> _Dataset records_:
-- -- --

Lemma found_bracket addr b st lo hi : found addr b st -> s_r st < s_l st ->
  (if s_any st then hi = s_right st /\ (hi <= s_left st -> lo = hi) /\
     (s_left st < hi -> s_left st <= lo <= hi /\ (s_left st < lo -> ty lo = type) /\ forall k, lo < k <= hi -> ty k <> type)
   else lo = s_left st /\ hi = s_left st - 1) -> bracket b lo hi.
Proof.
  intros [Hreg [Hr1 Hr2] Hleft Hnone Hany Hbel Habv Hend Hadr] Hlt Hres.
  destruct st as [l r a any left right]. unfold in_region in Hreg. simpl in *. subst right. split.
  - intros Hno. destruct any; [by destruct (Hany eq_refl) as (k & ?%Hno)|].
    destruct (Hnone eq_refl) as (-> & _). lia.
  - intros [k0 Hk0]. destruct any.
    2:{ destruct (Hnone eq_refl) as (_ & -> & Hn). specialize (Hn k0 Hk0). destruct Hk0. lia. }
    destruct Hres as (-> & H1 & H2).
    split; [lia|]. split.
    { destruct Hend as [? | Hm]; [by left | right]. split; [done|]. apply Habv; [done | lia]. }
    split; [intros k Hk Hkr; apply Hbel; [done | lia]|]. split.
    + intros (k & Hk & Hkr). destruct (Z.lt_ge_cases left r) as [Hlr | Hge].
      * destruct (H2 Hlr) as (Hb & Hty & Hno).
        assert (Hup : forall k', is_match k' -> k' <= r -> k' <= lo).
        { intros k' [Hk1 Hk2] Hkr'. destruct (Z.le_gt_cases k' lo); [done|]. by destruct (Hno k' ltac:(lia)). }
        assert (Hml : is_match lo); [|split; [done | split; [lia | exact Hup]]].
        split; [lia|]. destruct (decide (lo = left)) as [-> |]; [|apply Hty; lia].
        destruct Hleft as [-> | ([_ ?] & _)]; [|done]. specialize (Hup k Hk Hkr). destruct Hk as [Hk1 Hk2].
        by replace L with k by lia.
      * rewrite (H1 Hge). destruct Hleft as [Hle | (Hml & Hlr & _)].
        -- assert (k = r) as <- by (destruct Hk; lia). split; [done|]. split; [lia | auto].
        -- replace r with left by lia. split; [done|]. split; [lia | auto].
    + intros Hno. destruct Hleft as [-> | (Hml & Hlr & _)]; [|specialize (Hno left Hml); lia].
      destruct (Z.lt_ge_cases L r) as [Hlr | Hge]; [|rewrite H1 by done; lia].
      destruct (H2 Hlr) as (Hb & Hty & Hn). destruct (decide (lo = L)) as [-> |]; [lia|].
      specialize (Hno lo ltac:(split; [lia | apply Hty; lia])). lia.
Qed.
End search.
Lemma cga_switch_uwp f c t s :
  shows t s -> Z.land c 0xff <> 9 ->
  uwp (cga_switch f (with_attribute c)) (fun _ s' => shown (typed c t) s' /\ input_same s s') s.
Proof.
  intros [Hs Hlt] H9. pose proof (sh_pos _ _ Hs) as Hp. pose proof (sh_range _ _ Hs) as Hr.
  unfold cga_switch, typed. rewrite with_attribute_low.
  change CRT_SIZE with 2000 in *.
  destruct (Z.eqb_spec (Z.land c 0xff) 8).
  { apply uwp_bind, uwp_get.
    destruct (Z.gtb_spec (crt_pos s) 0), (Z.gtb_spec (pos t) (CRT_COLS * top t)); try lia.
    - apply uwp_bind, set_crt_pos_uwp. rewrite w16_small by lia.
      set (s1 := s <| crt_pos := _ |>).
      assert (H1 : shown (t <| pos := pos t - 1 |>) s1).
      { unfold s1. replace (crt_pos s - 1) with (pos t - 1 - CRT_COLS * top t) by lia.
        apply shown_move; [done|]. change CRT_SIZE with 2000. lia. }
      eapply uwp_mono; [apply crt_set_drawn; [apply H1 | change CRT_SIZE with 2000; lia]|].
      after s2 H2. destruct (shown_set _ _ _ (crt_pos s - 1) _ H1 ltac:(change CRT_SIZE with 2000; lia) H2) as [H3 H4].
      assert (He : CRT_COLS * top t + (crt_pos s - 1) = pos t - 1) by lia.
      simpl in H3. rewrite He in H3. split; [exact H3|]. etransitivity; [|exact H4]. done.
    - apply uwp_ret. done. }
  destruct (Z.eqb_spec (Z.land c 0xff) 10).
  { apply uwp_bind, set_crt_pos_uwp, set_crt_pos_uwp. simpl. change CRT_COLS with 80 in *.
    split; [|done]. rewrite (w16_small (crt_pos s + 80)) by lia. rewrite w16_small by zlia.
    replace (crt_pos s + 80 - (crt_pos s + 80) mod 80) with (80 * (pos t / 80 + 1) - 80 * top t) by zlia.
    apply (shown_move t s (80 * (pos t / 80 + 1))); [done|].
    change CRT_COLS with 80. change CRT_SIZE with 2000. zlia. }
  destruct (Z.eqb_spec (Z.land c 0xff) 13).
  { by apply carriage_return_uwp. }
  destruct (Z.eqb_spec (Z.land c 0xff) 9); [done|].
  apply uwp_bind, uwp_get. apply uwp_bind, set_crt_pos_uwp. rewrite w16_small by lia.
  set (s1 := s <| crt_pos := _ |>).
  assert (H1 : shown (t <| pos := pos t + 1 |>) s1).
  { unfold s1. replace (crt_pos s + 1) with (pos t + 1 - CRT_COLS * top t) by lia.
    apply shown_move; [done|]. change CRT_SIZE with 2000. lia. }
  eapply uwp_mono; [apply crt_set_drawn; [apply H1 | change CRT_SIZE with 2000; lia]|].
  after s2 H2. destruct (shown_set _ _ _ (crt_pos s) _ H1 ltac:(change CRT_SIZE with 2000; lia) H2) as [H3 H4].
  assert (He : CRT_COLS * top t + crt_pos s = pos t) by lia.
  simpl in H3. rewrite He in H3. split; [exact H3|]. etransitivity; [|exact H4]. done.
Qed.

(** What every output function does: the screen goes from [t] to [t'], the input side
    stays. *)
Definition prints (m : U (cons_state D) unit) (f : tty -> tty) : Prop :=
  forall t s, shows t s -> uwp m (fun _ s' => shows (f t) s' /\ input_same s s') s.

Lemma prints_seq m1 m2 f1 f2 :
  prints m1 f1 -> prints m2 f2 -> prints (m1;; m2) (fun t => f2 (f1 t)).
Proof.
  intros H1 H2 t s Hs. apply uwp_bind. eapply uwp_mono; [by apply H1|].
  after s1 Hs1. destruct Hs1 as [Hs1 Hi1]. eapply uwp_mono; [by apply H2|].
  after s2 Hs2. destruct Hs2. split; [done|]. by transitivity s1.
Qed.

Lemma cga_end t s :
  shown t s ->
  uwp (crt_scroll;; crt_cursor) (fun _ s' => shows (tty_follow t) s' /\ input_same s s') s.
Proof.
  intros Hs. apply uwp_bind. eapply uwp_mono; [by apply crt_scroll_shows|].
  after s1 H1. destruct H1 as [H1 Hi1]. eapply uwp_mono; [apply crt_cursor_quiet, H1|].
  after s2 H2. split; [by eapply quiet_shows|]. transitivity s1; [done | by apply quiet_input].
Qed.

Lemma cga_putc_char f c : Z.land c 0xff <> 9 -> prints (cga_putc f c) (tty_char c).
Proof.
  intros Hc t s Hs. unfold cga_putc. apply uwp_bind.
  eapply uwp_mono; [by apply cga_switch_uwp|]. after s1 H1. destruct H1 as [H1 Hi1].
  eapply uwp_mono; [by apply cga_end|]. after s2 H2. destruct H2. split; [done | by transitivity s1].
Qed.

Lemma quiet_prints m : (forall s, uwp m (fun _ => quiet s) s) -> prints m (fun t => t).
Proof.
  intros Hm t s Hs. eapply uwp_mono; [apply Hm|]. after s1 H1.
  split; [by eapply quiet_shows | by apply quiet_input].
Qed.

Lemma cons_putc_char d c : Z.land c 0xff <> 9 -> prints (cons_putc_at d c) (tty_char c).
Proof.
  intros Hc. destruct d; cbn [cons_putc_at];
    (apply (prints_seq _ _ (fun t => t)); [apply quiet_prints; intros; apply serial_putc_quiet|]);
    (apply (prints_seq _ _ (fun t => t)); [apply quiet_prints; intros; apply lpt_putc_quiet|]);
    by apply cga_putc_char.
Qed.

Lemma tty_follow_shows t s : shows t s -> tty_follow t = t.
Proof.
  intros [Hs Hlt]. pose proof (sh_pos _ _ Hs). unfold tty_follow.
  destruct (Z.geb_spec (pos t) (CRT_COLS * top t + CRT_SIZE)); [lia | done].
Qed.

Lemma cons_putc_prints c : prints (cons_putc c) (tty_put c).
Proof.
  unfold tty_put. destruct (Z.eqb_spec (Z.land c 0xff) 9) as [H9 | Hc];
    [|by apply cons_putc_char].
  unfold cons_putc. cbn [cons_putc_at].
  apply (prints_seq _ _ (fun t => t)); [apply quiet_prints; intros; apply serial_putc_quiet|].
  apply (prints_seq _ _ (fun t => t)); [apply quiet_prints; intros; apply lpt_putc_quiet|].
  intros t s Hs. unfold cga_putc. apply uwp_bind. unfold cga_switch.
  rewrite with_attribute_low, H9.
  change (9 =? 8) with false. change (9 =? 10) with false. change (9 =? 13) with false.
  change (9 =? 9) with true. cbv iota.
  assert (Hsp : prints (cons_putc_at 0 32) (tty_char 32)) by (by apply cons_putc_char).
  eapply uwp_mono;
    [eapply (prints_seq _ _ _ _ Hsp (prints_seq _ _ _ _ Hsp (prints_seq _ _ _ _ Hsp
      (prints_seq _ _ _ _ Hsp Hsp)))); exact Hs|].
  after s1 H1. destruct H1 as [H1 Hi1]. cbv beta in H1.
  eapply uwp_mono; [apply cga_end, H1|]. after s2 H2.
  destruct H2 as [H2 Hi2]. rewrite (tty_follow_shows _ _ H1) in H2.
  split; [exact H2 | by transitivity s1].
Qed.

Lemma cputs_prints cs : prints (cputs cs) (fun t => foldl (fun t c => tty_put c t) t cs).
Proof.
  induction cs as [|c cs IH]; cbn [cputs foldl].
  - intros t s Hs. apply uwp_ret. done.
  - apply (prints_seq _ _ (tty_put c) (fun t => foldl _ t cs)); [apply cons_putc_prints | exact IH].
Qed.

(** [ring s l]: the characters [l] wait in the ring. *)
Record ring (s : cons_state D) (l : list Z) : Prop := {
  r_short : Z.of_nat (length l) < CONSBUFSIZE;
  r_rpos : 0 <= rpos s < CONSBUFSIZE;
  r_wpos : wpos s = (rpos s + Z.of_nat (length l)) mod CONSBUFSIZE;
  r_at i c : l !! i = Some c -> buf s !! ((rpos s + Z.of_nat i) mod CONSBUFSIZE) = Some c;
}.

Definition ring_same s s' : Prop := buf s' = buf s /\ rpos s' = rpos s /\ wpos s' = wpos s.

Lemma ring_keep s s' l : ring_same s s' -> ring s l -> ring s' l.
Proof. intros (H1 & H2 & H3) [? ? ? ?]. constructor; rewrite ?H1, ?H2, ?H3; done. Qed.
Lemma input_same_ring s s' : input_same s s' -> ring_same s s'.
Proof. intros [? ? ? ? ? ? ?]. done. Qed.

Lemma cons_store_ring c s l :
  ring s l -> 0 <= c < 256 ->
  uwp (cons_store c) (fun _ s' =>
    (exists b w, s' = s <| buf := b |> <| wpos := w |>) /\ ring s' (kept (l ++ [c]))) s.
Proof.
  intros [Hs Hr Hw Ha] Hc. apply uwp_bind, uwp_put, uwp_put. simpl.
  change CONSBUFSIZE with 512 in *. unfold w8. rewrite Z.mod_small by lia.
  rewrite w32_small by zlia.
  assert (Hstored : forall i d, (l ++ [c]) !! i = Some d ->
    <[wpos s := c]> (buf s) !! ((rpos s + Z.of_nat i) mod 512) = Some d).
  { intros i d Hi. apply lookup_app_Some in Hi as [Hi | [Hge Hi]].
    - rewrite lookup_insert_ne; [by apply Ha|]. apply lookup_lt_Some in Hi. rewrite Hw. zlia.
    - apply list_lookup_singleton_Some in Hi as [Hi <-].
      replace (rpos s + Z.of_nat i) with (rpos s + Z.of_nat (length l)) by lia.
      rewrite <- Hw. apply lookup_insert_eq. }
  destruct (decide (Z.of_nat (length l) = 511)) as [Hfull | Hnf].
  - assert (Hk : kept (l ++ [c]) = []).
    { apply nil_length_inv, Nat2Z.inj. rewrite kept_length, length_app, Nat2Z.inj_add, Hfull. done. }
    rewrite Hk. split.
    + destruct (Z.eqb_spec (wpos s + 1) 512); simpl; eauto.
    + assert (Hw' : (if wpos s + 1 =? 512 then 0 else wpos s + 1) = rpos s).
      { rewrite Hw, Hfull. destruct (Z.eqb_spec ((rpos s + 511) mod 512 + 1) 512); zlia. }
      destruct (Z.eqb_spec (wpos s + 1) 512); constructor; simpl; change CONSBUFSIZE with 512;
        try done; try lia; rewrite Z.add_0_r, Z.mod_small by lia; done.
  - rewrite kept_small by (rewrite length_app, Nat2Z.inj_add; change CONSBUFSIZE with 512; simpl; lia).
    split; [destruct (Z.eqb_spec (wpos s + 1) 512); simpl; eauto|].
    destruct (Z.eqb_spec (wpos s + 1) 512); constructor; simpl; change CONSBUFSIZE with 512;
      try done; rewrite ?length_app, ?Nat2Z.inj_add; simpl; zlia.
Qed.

-- -- --

> _TRY IT_: Begin at the first line of the entries above and copy every line exactly, ending with the line that contains "intros [Hreg [Hr1".

> _REPLY TO THE EXERCISE_:
Lemma found_bracket addr b st lo hi : found addr b st -> s_r st < s_l st ->
  (if s_any st then hi = s_right st /\ (hi <= s_left st -> lo = hi) /\
     (s_left st < hi -> s_left st <= lo <= hi /\ (s_left st < lo -> ty lo = type) /\ forall k, lo < k <= hi -> ty k <> type)
   else lo = s_left st /\ hi = s_left st - 1) -> bracket b lo hi.
Proof.
  intros [Hreg [Hr1 Hr2] Hleft Hnone Hany Hbel Habv Hend Hadr] Hlt Hres.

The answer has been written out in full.